Architect Ken Ricici has dedicated his career to improving the environment for the incarcerated. He has been designing safer and more humane jails (not prisons) for the past 40 years.
Ricici wrote in The Crime Report that “modern jails are being asked to do too much,” such as addressing the failure of the courts, the mental health regime, the education regime and civil society, as well. This in turn creates a stream of young, disturbed, addicted and disabled citizens flowing into jails that fall short of recognized standards and needs.
Ricici advocates smaller, greener and kinder “three-door” jails. Under this system, the troubling behavior for which citizens are apprehended is processed through one of three approaches or “doors:” Detention, Diversion or Deflection.
According to the December 2017 article, Detention is the secure jail setting. Diversion allows for release on recognizance or third-party release, and Deflection would move the individual to a “stabilization” center or a “sobering” center.
Police using the Deflection option can avoid making arrests altogether by sending individuals exhibiting mental health distress to a hospital or clinic for treatment.
When Detention is needed, a magistrate, probation and mental health professionals are under one roof in the “three-door” jail. Arriving detainees are processed and evaluated, then channeled into one of the “three doors.” This process results in smaller jails because detainees don’t linger for days or months waiting for courts.
The new Denver Detention Center uses the strategy of providing services under one roof. It has two pretrial courtrooms on the same floor as the intake housing area. New arrivals simply walk across the corridor to pretrial hearings. About 40 percent of new arrivals are released within four days and most never use the elevator to courts.

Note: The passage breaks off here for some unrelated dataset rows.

(** * RAG embedding service: a shallow embedding of [app/main.py]

    The service keeps one module-level global, [model], loads it in the
    startup hook and serves two handlers, [embed_texts] (POST /embed) and
    [health_check] (GET /health).  The Python code raises and catches
    exceptions, writes to a logger, reads the process environment and calls
    into the sentence-transformers library; all four are threaded here
    through a state-and-exception monad [M] so that each handler reads like
    its Python text. *)

From stdpp Require Import base strings gmap list pretty.

(** ** Python exceptions *)

(** The three shapes of exception object the service can see.  [HTTPException]
    is FastAPI's (a subclass of [Exception]); [PyException] stands for any
    other instance of [Exception], carrying what [str(e)] returns;
    [PyBaseException] stands for the exceptions that derive from
    [BaseException] only ([KeyboardInterrupt], [SystemExit]), which an
    [except Exception] clause lets through. *)
Inductive PyExc : Type :=
  | HTTPException (status_code : Z) (detail : string)
  | PyException (msg : string)
  | PyBaseException (msg : string).

(** [isinstance(e, Exception)]. *)
Definition isinstance_Exception (e : PyExc) : bool :=
  match e with
  | HTTPException _ _ => true
  | PyException _ => true
  | PyBaseException _ => false
  end.

(** [str(e)].  For [HTTPException] this is Starlette's [__str__],
    [f"{status_code}: {detail}"]. *)
Definition str (e : PyExc) : string :=
  match e with
  | HTTPException status_code detail => pretty status_code +:+ ": " +:+ detail
  | PyException msg => msg
  | PyBaseException msg => msg
  end.

(** What a Python call does: return a value or raise. *)
Inductive outcome (A : Type) : Type :=
  | Returned (a : A)
  | Raised (e : PyExc).
Arguments Returned {A} a.
Arguments Raised {A} e.

(** ** numpy arrays, as [encode] returns them for a list of sentences *)

(** A C-contiguous two-dimensional array of shape [(nrows, ncols)]. *)
Record ndarray (A : Type) : Type := mk_ndarray {
  nrows : nat;
  ncols : nat;
  data : list A
}.
Arguments mk_ndarray {A} nrows ncols data.
Arguments nrows {A} n.
Arguments ncols {A} n.
Arguments data {A} n.

(** numpy's invariant on the size of the buffer. *)
Definition well_formed {A} (a : ndarray A) : bool :=
  bool_decide (length (data a) = nrows a * ncols a).

(** [a[i]], and [a.tolist()]. *)
Definition row {A} (a : ndarray A) (i : nat) : list A :=
  take (ncols a) (drop (i * ncols a) (data a)).

Definition tolist {A} (a : ndarray A) : list (list A) :=
  row a <$> seq 0 (nrows a).

(** ** The sentence-transformers library *)

(** The library is an external collaborator: the service only constructs a
    model from a name, asks for its truth value and calls [encode].  [World]
    is whatever the library keeps to itself between calls (weights in memory,
    device state, random generators); a library call takes the world it runs
    in and hands back the one it leaves.  [len] is [nn.Sequential.__len__],
    which is what Python consults for the truth value of a
    [SentenceTransformer] object, the class having no [__bool__]. *)
Class SentenceTransformers : Type := {
  pyfloat : Type;
  World : Type;
  Model : Type;
  len : Model → nat;
  SentenceTransformer : string → World → outcome Model * World;
  encode : Model → list string → World → outcome (ndarray pyfloat) * World
}.

(** ** Logging *)

Inductive levelname : Type := INFO | ERROR.

Record LogRecord : Type := mk_LogRecord {
  level : levelname;
  message : string
}.

(** ** Request and response models *)

Record EmbedRequest : Type := mk_EmbedRequest { texts : list string }.

Record EmbedResponse `{SentenceTransformers} : Type :=
  mk_EmbedResponse { embeddings : list (list pyfloat) }.

Record HealthResponse : Type := mk_HealthResponse { status : string }.

Section Service.
Context `{ST : SentenceTransformers}.

(** ** Process state *)

(** [model] is the module-level global of [main.py]; [environ] is
    [os.environ]; [log] is what [logger] has emitted so far, oldest first;
    [world] is the library's own state. *)
Record State : Type := mk_State {
  model : option Model;
  environ : gmap string string;
  log : list LogRecord;
  world : World
}.

(** The state right after the module is imported: [model = None]. *)
Definition initial_state (env : gmap string string) (w : World) : State :=
  {| model := None; environ := env; log := []; world := w |}.

(** Field updates. *)
Definition put_model (m : option Model) (s : State) : State :=
  {| model := m; environ := environ s; log := log s; world := world s |}.

Definition put_environ (env : gmap string string) (s : State) : State :=
  {| model := model s; environ := env; log := log s; world := world s |}.

Definition put_log (l : list LogRecord) (s : State) : State :=
  {| model := model s; environ := environ s; log := l; world := world s |}.

Definition put_world (w : World) (s : State) : State :=
  {| model := model s; environ := environ s; log := log s; world := w |}.

(** ** The monad of handlers *)

Definition M (A : Type) : Type := State → outcome A * State.

#[export] Instance M_ret : MRet M := λ A a s, (Returned a, s).

#[export] Instance M_bind : MBind M := λ A B f c s,
  match c s with
  | (Returned a, s') => f a s'
  | (Raised e, s') => (Raised e, s')
  end.

(** [raise e]. *)
Definition raise_ {A} (e : PyExc) : M A := λ s, (Raised e, s).

(** [try: body / except Exception as e: handler]. *)
Definition try_except_Exception {A} (body : M A) (handler : PyExc → M A) : M A :=
  λ s,
    match body s with
    | (Returned a, s') => (Returned a, s')
    | (Raised e, s') =>
        if isinstance_Exception e then handler e s' else (Raised e, s')
    end.

(** Reading and assigning the global. *)
Definition get_model : M (option Model) := λ s, (Returned (model s), s).

Definition set_model (m : option Model) : M unit := λ s,
  (Returned (), put_model m s).

(** [os.getenv(key, default)]. *)
Definition os_getenv (key default_value : string) : M string := λ s,
  (Returned (default default_value (environ s !! key)), s).

(** [logger.info(msg)] and [logger.error(msg)]. *)
Definition emit (lv : levelname) (msg : string) : M unit := λ s,
  (Returned (), put_log (log s ++ [mk_LogRecord lv msg]) s).

Definition logger_info : string → M unit := emit INFO.
Definition logger_error : string → M unit := emit ERROR.

(** A call into the library: it runs in the current world and leaves a new one. *)
Definition library_call {A} (f : World → outcome A * World) : M A := λ s,
  let '(r, w') := f (world s) in (r, put_world w' s).

(** [m.encode(texts)] for the value [m] of the global.  On [None] the
    attribute lookup raises [AttributeError]. *)
Definition call_encode (m : option Model) (ts : list string) : M (ndarray pyfloat) :=
  match m with
  | Some obj => library_call (encode obj ts)
  | None => raise_ (PyException "'NoneType' object has no attribute 'encode'")
  end.

(** ** Truth values *)

(** [bool(model)] for [model : SentenceTransformer | None]. *)
Definition truthy (m : option Model) : bool :=
  match m with
  | None => false
  | Some obj => negb (len obj =? 0)
  end.

(** [bool(l)] for a list. *)
Definition truthy_list {A} (l : list A) : bool :=
  match l with
  | [] => false
  | _ :: _ => true
  end.

(** ** The startup hook *)

Definition startup_event : M unit :=
  model_name ← os_getenv "MODEL_NAME" "sentence-transformers/all-MiniLM-L6-v2";
  logger_info ("Loading model: " +:+ model_name);;
  try_except_Exception
    (obj ← library_call (SentenceTransformer model_name);
     set_model (Some obj);;
     logger_info "Model loaded successfully")
    (λ e,
      logger_error ("Failed to load model: " +:+ str e);;
      raise_ e).

(** ** POST /embed *)

Definition embed_texts (request : EmbedRequest) : M EmbedResponse :=
  m ← get_model;
  if negb (truthy m) then
    raise_ (HTTPException 503 "Model not loaded")
  else if negb (truthy_list (texts request)) then
    raise_ (HTTPException 400 "No texts provided")
  else
    try_except_Exception
      (m ← get_model;
       arr ← call_encode m (texts request);
       let embeddings := tolist arr in
       mret (mk_EmbedResponse _ embeddings))
      (λ e,
        logger_error ("Embedding error: " +:+ str e);;
        raise_ (HTTPException 500 (str e))).

(** ** GET /health *)

Definition health_check : M HealthResponse :=
  m ← get_model;
  if truthy m then
    mret (mk_HealthResponse "healthy")
  else
    raise_ (HTTPException 503 "Model not loaded").

(** ** The ASGI host *)

(** The server that runs the application is not part of the repository.
    What the service relies on is its lifespan protocol: the hook registered
    with [on_event("startup")] runs once, before any request is routed; when
    it raises, startup has failed and the server exits without serving;
    otherwise requests are routed to the handlers one after the other. *)
Inductive Request : Type :=
  | POST_embed (body : EmbedRequest)
  | GET_health.

Inductive Reply : Type :=
  | EmbedReply (r : EmbedResponse)
  | HealthReply (r : HealthResponse).

Definition route (r : Request) : M Reply :=
  match r with
  | POST_embed body => resp ← embed_texts body; mret (EmbedReply resp)
  | GET_health => resp ← health_check; mret (HealthReply resp)
  end.

Fixpoint serve (reqs : list Request) (s : State) : list (outcome Reply) * State :=
  match reqs with
  | [] => ([], s)
  | r :: rest =>
      let '(o, s1) := route r s in
      let '(os, s2) := serve rest s1 in
      (o :: os, s2)
  end.

Inductive Lifespan : Type :=
  | StartupFailed (e : PyExc)
  | Served (replies : list (outcome Reply)).

Definition run_app (reqs : list Request) (s : State) : Lifespan * State :=
  match startup_event s with
  | (Raised e, s1) => (StartupFailed e, s1)
  | (Returned _, s1) => let '(os, s2) := serve reqs s1 in (Served os, s2)
  end.

(** ** The paths through [embed_texts] *)

(** The five ways a run of [embed_texts] can go, each with the outcome and
    the state it leaves. *)
Inductive embed_path (request : EmbedRequest) (s : State) : outcome EmbedResponse * State → Prop :=
  | path_unready :
      truthy (model s) = false →
      embed_path request s (Raised (HTTPException 503 "Model not loaded"), s)
  | path_no_texts :
      truthy (model s) = true → texts request = [] →
      embed_path request s (Raised (HTTPException 400 "No texts provided"), s)
  | path_returned m arr w' :
      model s = Some m → len m ≠ 0 → texts request ≠ [] →
      encode m (texts request) (world s) = (Returned arr, w') →
      embed_path request s
        (Returned (mk_EmbedResponse _ (tolist arr)), put_world w' s)
  | path_caught m e w' :
      model s = Some m → len m ≠ 0 → texts request ≠ [] →
      encode m (texts request) (world s) = (Raised e, w') →
      isinstance_Exception e = true →
      embed_path request s
        (Raised (HTTPException 500 (str e)),
         put_log (log s ++ [mk_LogRecord ERROR ("Embedding error: " +:+ str e)])
           (put_world w' s))
  | path_uncaught m e w' :
      model s = Some m → len m ≠ 0 → texts request ≠ [] →
      encode m (texts request) (world s) = (Raised e, w') →
      isinstance_Exception e = false →
      embed_path request s (Raised e, put_world w' s).

(** ** Determinism of the library *)

(** What [encode] returns does not depend on the world it runs in. *)
Definition deterministic_encode : Prop :=
  ∀ (m : Model) (ts : list string) (w1 w2 : World),
    fst (encode m ts w1) = fst (encode m ts w2).

End Service.

Arguments State : clear implicits.
Arguments State {ST}.

(** ** Two small libraries to run the service on *)

(** [Toy] is a deterministic stand-in for sentence-transformers.  Its world
    counts the library calls made so far.  The empty name builds a model
    with no modules (length zero), ["no/such-model"] fails to load, and
    every other name loads a two-module model whose [encode] maps a text to
    the pair of its length and the constant one.  [encode] raises on a batch
    of more than three texts and is interrupted on the one-text batch
    ["^C"]. *)
Module Toy.

Record toy_model : Type := mk_toy { name : string; n_modules : nat }.

Definition load_result (model_name : string) : outcome toy_model :=
  if decide (model_name = "") then
    Returned (mk_toy "" 0)
  else if decide (model_name = "no/such-model") then
    Raised (PyException "no/such-model is not a valid model identifier")
  else
    Returned (mk_toy model_name 2).

Definition load (model_name : string) (w : nat) : outcome toy_model * nat :=
  (load_result model_name, S w).

Definition embed_one (t : string) : list Z := [Z.of_nat (String.length t); 1%Z].

Definition encode_result (m : toy_model) (ts : list string) : outcome (ndarray Z) :=
  if decide (ts = ["^C"]) then
    Raised (PyBaseException "KeyboardInterrupt")
  else if decide (3 < length ts) then
    Raised (PyException "CUDA out of memory")
  else
    Returned (mk_ndarray (length ts) 2 (mjoin (embed_one <$> ts))).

In the next 10 years New York’s infamously discredited Rikers Island may be replaced with smaller jails in the Bronx, Queens and Brooklyn, emphasizing security over deflection and diversion. The size of the proposed smaller jails still threatens to replicate the discredited warehouse model.
Los Angeles is thinking about building a 20-story high-rise to house mentally ill detainees.
These approaches collide with the “three door jail” that housing should be more humane, low rise and therapeutic.
Ricici’s jail designs, which are connected to the courthouse, eliminate lengthy bus trips to court, reduce air pollution and speed the adjudication process. Kinder jail designs provide more sunlight, smaller housing units, direct supervision and environments with connections to outdoors.